Tapi ada situasi tertentu yang membuat orang tidak bahagia kalau dia punya anak. Namun sekali lagi, itu pun tetap kembali pada bagaimana ia bersikap. Ada orang yang harus menghadapi masalah yang sulit karena ia punya anak, tapi itu tak membuat ia membenci anaknya.

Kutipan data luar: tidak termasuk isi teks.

Lemma spinlock_mutual_exclusion_witness :
  ∃ s, rtc step sys_demo s ∧ code (cpus s 1%nat) = spin_lock ∧
    ∀ i j, holds (cpus s i) = true → holds (cpus s j) = true → i = j.
Proof.
  eexists. split; [apply rtc_once, (step_call sys_demo 1 spin_lock); [reflexivity|left]|].
  split; [reflexivity|].
  apply (spinlock_mutual_exclusion sys_demo).
  - split; [reflexivity|split; reflexivity].
  - apply rtc_once, (step_call sys_demo 1 spin_lock); [reflexivity|left].
Defined.

(** A spinlock is never lost: in every reachable state in which no CPU holds
    it, the raw lock is free, so the next round of any spinning CPU takes it. *)
Theorem spinlock_not_lost s0 s :
  initial s0 → rtc step s0 s → (∀ i, holds (cpus s i) = false) →
  slock (lock s) = 0 ∧
  ∀ i rest, code (cpus s i) = Acquire :: rest →
    ∃ s', run_cpu i s = Some (Ret s') ∧ holds (cpus s' i) = true ∧
          code (cpus s' i) = rest ∧ slock (lock s') = 1.
Proof.
  intros H0 Hr Hn. pose proof (reachable_inv s0 s H0 Hr) as Hinv.
  assert (E : slock (lock s) = 0).
  { destruct (inv_val _ Hinv) as [E|E]; [done|].
    destruct (inv_held _ Hinv E) as [i Hi]. by rewrite Hn in Hi. }
  split; [done|]. intros i rest Hc. unfold run_cpu. rewrite Hc. cbn. rewrite E. cbn.
  eexists. split; [done|]. cbn. rewrite fn_lookup_insert. done.
Qed.
(* ===== verification/Sched.v ===== *)
(** * The scheduler: [src/sched.c], with the CPU structure of [src/cpu.c]

    A run queue is the sequence of the threads on [cpu->runq]; the nodes are
    allocated one per thread, and a node is identified by its position. A loop
    over the queue that finds nothing leaves its cursor at the list head, seen
    as a node ([AtHead]); the [threadp] field of that pseudo node is the word
    before [runq] in [cpu_state_t], which is [saved_flags].

    Statuses are read and written by thread address, [NULL] included (page 0 is
    mapped in this kernel). While a CPU polls its queue, interrupts may change
    statuses: the polling loop reads them through [env], the statuses at its
    successive rounds. *)
From S2P Require Import Prelude Threads Timer.

Inductive scheduler_t : Type := SCHED_RR | SCHED_PRIOR | SCHED_LAST.

(** The fields of [cpu_state_t] the scheduler uses. *)
Record cpu_state_t : Type := CpuState {
  proc_id : Z;
  flag_bsp : bool;
  preempt_on : bool;
  saved_flags : Z;
  runq : list Z;
  rthread : Z;
  scheduler : scheduler_t;
}.

Definition set_runq (l : list Z) (c : cpu_state_t) : cpu_state_t :=
  CpuState (proc_id c) (flag_bsp c) (preempt_on c) (saved_flags c) l (rthread c) (scheduler c).
Definition set_rthread (t : Z) (c : cpu_state_t) : cpu_state_t :=
  CpuState (proc_id c) (flag_bsp c) (preempt_on c) (saved_flags c) (runq c) t (scheduler c).
Definition set_preempt (b : bool) (c : cpu_state_t) : cpu_state_t :=
  CpuState (proc_id c) (flag_bsp c) b (saved_flags c) (runq c) (rthread c) (scheduler c).
Definition set_scheduler (x : scheduler_t) (c : cpu_state_t) : cpu_state_t :=
  CpuState (proc_id c) (flag_bsp c) (preempt_on c) (saved_flags c) (runq c) (rthread c) x.

(** [void cpu_reset_state(cpu_state_t *cpu)] *)
Definition cpu_reset_state (c : cpu_state_t) : cpu_state_t :=
  CpuState (proc_id c) false false (saved_flags c) [] NULL (scheduler c).

Definition preempt_enable (c : cpu_state_t) : cpu_state_t := set_preempt true c.
Definition preempt_disable (c : cpu_state_t) : cpu_state_t := set_preempt false c.

(** ** Positions on a run queue *)

Inductive pos : Type := AtHead | AtNode (i : nat).

(** [tlist->threadp] *)
Definition threadp (c : cpu_state_t) (p : pos) : Z :=
  match p with
  | AtHead => saved_flags c
  | AtNode i => nth i (runq c) NULL
  end.

(** [list_first_entry(&cur->runq, rthread_list_t, runq)] *)
Definition first_entry (c : cpu_state_t) : pos :=
  match runq c with [] => AtHead | _ => AtNode 0 end.

(** [list_is_last(&tlist->runq, &cur->runq)] *)
Definition is_last (c : cpu_state_t) (p : pos) : bool :=
  match p with
  | AtHead => match runq c with [] => true | _ => false end
  | AtNode i => Nat.eqb (S i) (length (runq c))
  end.

(** [list_next_entry(tlist, runq)] *)
Definition next_entry (c : cpu_state_t) (p : pos) : pos :=
  match p with
  | AtHead => first_entry c
  | AtNode i => if Nat.eqb (S i) (length (runq c)) then AtHead else AtNode (S i)
  end.

(** [static void *find_thread_in_rq(thread_t *threadp, list_head_t *q)]: the
    node of the thread, or the head when it is not queued. *)
Fixpoint find_thread_from (l : list Z) (i : nat) (t : Z) : pos :=
  match l with
  | [] => AtHead
  | u :: l => if u =? t then AtNode i else find_thread_from l (S i) t
  end.

Definition find_thread_in_rq (t : Z) (c : cpu_state_t) : pos := find_thread_from (runq c) 0 t.

(** ** Picking the next thread *)

(** The [do .. while] loop of [__do_sched_rr]; [tlist] is the cursor ([None] for
    [NULL]), [k] counts the rounds. *)
Fixpoint sched_rr_loop (fuel : nat) (cur : cpu_state_t) (tlist : option pos)
    (env : nat → statuses) (k : nat) : res (Z * cpu_state_t * nat) :=
  match fuel with
  | O => Diverge
  | S fuel =>
      let '(tlist, cur) :=
        if negb (rthread cur =? NULL) then
          match tlist with
          | Some p => (Some (if is_last cur p then first_entry cur else next_entry cur p), cur)
          | None => (None, cur)
          end
        else
          match runq cur with
          | [] => (None, cur)
          | t :: _ => (Some (AtNode 0), set_rthread t cur)
          end in
      match tlist with
      | Some p =>
          if bool_decide (env k (threadp cur p) = T_READY) then Ret (threadp cur p, cur, k)
          else sched_rr_loop fuel cur tlist env (S k)
      | None => sched_rr_loop fuel cur tlist env (S k)
      end
  end.

(** [static thread_t *__do_sched_rr(cpu_state_t *cur)] *)
Definition __do_sched_rr (fuel : nat) (cur : cpu_state_t) (env : nat → statuses)
  : res (Z * cpu_state_t * nat) :=
  let tlist := if negb (rthread cur =? NULL)
               then Some (find_thread_in_rq (rthread cur) cur) else None in
  sched_rr_loop fuel cur tlist env 0.

(** [static thread_t *__do_sched_pior(cpu_state_t *cur)] *)
Definition __do_sched_pior (cur : cpu_state_t) : Z := NULL.

(** [static thread_t *__do_sched(cpu_state_t *cur)], [pick_next_thread] *)
Definition pick_next_thread (fuel : nat) (cur : cpu_state_t) (env : nat → statuses)
  : res (Z * cpu_state_t * nat) :=
  match scheduler cur with
  | SCHED_RR => __do_sched_rr fuel cur env
  | SCHED_PRIOR => Ret (__do_sched_pior cur, cur, 0%nat)
  | SCHED_LAST => Panic "#BUG"
  end.

(** [thread_t *get_curr_thread()] on the calling CPU *)
Definition get_curr_thread (c : cpu_state_t) : Z := rthread c.

(** [static inline void set_thread_status(thread_state_t status)] *)
Definition set_curr_status (x : thread_state_t) (c : cpu_state_t) (st : statuses) : statuses :=
  set_thread_status (get_curr_thread c) x st.

(** [void schedule()] on the calling CPU, up to the context switch. [env] tells
    what interrupts make of the statuses during the polling loop. *)
Definition schedule (fuel : nat) (cpu : cpu_state_t) (st : statuses)
    (env : statuses → nat → statuses) : res (cpu_state_t * statuses) :=
  let cpu := preempt_disable cpu in
  let old := rthread cpu in
  let st := if bool_decide (st old = T_RUNNING) then set_thread_status old T_READY st else st in
  '(nextp, cpu, k) ← pick_next_thread fuel cpu (env st);
  let st := set_thread_status nextp T_RUNNING (env st k) in
  Ret (set_rthread nextp cpu, st).

(** [void init_sched()] *)
Definition init_sched (fuel : nat) (cpu : cpu_state_t) (st : statuses)
    (env : statuses → nat → statuses) : res (cpu_state_t * statuses) :=
  _ ← ASSERT (negb (flag_bsp cpu) || (flag_bsp cpu && negb (bool_decide (runq cpu = []))))
        "!cpu->flag_bsp || (cpu->flag_bsp && !list_empty(&cpu->runq))";
  schedule fuel (set_scheduler SCHED_RR cpu) st env.

(** [int make_sleep_resched()] *)
Definition make_sleep_resched (fuel : nat) (cpu : cpu_state_t) (st : statuses)
    (env : statuses → nat → statuses) : res (cpu_state_t * statuses) :=
  schedule fuel cpu (make_sleep (get_curr_thread cpu) st) env.

(** ** Run queues *)

(** [static void rq_calc_len_and_ready(cpu_state_t *cpu, size_t *len, size_t *ready)] *)
Fixpoint rq_count (l : list Z) (st : statuses) (len ready : Z) : Z * Z :=
  match l with
  | [] => (len, ready)
  | t :: l =>
      rq_count l st (u32 (len + 1))
        (if bool_decide (st t = T_READY) then u32 (ready + 1) else ready)
  end.

Definition rq_calc_len_and_ready (c : cpu_state_t) (st : statuses) : Z * Z :=
  rq_count (runq c) st 0 0.

(** The loop of [__pick_processor_fsr]; [best] is the index of [cpu] in
    [cpuset], so that [&cpu[i]] is [&cpuset[best + i]]. [stats j] is what
    [rq_calc_len_and_ready] computes for [cpuset[j]]. *)
Fixpoint pick_loop (n : nat) (i best : nat) (prev : Z * Z) (stats : nat → Z * Z) : nat :=
  match n with
  | O => best
  | S n =>
      let '(len, ready) := stats (best + i)%nat in
      if Nat.eqb i 0 || (len <? prev.1) || ((len =? prev.1) && (ready <? prev.2))
      then pick_loop n (S i) i (len, ready) stats
      else pick_loop n (S i) best prev stats
  end.

(** [static cpu_state_t *__pick_processor_fsr()] as an index of [cpuset] *)
Definition __pick_processor_fsr (ncpu : nat) (stats : nat → Z * Z) : nat :=
  pick_loop ncpu 0 0 (0, 0) stats.

(** [static int add_thread_to_rq(thread_t *threadp)] on the picked CPU; [node] is
    what [kmalloc] returned for the queue node. *)
Definition add_thread_to_rq (node t : Z) (c : cpu_state_t) (st : statuses)
  : Z * cpu_state_t * statuses :=
  if node =? NULL then (1, c, st)
  else (OK, set_runq (runq c ++ [t]) c, set_thread_status t T_READY st).

(** [static int __remove_thread_from_rq(cpu_state_t *cpu, thread_t *threadp)];
    [freed] is what [kfree] returned. For a thread that is not queued the code
    unlinks the list head; the model stops there. *)
Definition __remove_thread_from_rq (freed t : Z) (c : cpu_state_t) : res (Z * cpu_state_t) :=
  match find_thread_in_rq t c with
  | AtHead => Panic "the head of the run queue is unlinked"
  | AtNode i =>
      let c := set_runq (take i (runq c) ++ drop (S i) (runq c)) c in
      if negb (freed =? OK) then Ret (-2, c) else Ret (OK, c)
  end.

(** [static int remove_thread_from_rq()] *)
Definition remove_thread_from_rq (freed : Z) (c : cpu_state_t) : res (Z * cpu_state_t) :=
  __remove_thread_from_rq freed (get_curr_thread c) c.

(** [int clean_thread_sched()] *)
Definition clean_thread_sched (freed : Z) (c : cpu_state_t) (st : statuses)
  : res (Z * cpu_state_t * statuses) :=
  '(status, c) ← remove_thread_from_rq freed c;
  Ret (status, c, set_curr_status T_COMPLETE c st).

(** [uint_t check_runnable_threads()] over the threads of the current task *)
Fixpoint count_runnable (l : list Z) (st : statuses) (n : Z) : Z :=
  match l with
  | [] => n
  | t :: l => count_runnable l st (if bool_decide (st t = T_COMPLETE) then n else u32 (n + 1))
  end.

Definition check_runnable_threads (threads : list Z) (st : statuses) : Z :=
  count_runnable threads st 0.

(** [void check_thread_alarms()]: one entry, then the loop over the run queue. *)
Definition check_alarm_of (ticks t : Z) (al : Z → alarm_t) (st : statuses)
  : (Z → alarm_t) * statuses :=
  if bool_decide (st t = T_BLOCKED) && alarm_check ticks (al t)
  then (<[t := alarm_unset (al t)]> al, (wake_up t st).2) else (al, st).

Fixpoint check_alarms_loop (l : list Z) (ticks : Z) (al : Z → alarm_t) (st : statuses)
  : res ((Z → alarm_t) * statuses) :=
  match l with
  | [] => Ret (al, st)
  | t :: l =>
      _ ← ASSERT (negb (t =? NULL)) "thrp != NULL";
      let '(al, st) := check_alarm_of ticks t al st in
      check_alarms_loop l ticks al st
  end.

Definition check_thread_alarms (ticks : Z) (c : cpu_state_t) (al : Z → alarm_t) (st : statuses)
  : res ((Z → alarm_t) * statuses) :=
  check_alarms_loop (runq c) ticks al st.

(** [void pause(uint_t sec)] up to its [schedule()] *)
Definition pause_set (sec ticks : Z) (c : cpu_state_t) (al : Z → alarm_t) (st : statuses)
  : (Z → alarm_t) * statuses :=
  let threadp := get_curr_thread c in
  (<[threadp := alarm_set ticks (u32 (TICK_SEC * sec))]> al, make_sleep threadp st).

Punya anak membuat bahagia. Tidak punya anak, membuat orang tidak bahagia. Tapi bisa juga punya anak membuat tidak bahagia. Ingat kembali hukum dasar kebahagiaan tadi.

Ada banyak hal yang bisa memicu kebahagiaan. Maka orang mengejarnya. Namun ada begitu banyak orang yang sibuk mengejar pemicu itu, sampai lupa pada hal yang hakiki dan jauh lebih sederhana, bahwa kebahagiaan itu sumbernya ada dalam diri kita, dalam pikiran kita.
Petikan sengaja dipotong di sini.